Your instructions >> In the entries that follow, find the line containing "(** * ChatBot60"; from there, copy every line exactly through the line containing "are IEEE 754".

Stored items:
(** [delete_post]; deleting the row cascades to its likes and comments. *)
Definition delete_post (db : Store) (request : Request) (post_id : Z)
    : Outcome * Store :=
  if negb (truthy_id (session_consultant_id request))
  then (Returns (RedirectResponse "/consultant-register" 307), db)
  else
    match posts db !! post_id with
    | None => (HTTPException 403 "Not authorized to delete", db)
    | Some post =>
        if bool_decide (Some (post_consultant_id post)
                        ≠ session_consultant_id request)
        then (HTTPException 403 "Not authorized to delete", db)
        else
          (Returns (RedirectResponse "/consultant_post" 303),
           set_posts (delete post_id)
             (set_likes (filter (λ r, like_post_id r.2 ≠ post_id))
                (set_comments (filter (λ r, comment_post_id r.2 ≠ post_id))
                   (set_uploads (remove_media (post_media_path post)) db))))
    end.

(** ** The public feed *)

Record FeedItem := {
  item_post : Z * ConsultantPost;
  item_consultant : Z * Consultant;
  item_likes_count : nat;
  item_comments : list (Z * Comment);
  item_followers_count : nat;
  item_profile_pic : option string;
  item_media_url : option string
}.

...

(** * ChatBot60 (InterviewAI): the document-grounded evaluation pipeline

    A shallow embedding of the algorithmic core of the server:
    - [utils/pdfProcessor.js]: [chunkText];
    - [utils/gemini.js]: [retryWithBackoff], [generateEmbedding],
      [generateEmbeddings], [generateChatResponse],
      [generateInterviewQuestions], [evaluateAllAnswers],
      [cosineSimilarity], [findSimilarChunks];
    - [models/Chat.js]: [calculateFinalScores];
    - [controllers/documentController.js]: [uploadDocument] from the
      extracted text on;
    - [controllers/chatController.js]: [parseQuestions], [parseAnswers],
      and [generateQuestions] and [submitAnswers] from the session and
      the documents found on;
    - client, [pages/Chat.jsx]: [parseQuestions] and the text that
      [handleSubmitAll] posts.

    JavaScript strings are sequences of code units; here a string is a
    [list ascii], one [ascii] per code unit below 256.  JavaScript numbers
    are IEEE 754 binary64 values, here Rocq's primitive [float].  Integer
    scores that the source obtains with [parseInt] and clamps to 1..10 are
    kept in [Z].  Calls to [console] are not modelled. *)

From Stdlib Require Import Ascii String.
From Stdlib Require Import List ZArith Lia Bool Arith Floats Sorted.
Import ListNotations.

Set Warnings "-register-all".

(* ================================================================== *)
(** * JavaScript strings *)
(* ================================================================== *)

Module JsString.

Response >>
(** * ChatBot60 (InterviewAI): the document-grounded evaluation pipeline

    A shallow embedding of the algorithmic core of the server:
    - [utils/pdfProcessor.js]: [chunkText];
    - [utils/gemini.js]: [retryWithBackoff], [generateEmbedding],
      [generateEmbeddings], [generateChatResponse],
      [generateInterviewQuestions], [evaluateAllAnswers],
      [cosineSimilarity], [findSimilarChunks];
    - [models/Chat.js]: [calculateFinalScores];
    - [controllers/documentController.js]: [uploadDocument] from the
      extracted text on;
    - [controllers/chatController.js]: [parseQuestions], [parseAnswers],
      and [generateQuestions] and [submitAnswers] from the session and
      the documents found on;
    - client, [pages/Chat.jsx]: [parseQuestions] and the text that
      [handleSubmitAll] posts.

    JavaScript strings are sequences of code units; here a string is a
    [list ascii], one [ascii] per code unit below 256.  JavaScript numbers
    are IEEE 754 binary64 values, here Rocq's primitive [float].  Integer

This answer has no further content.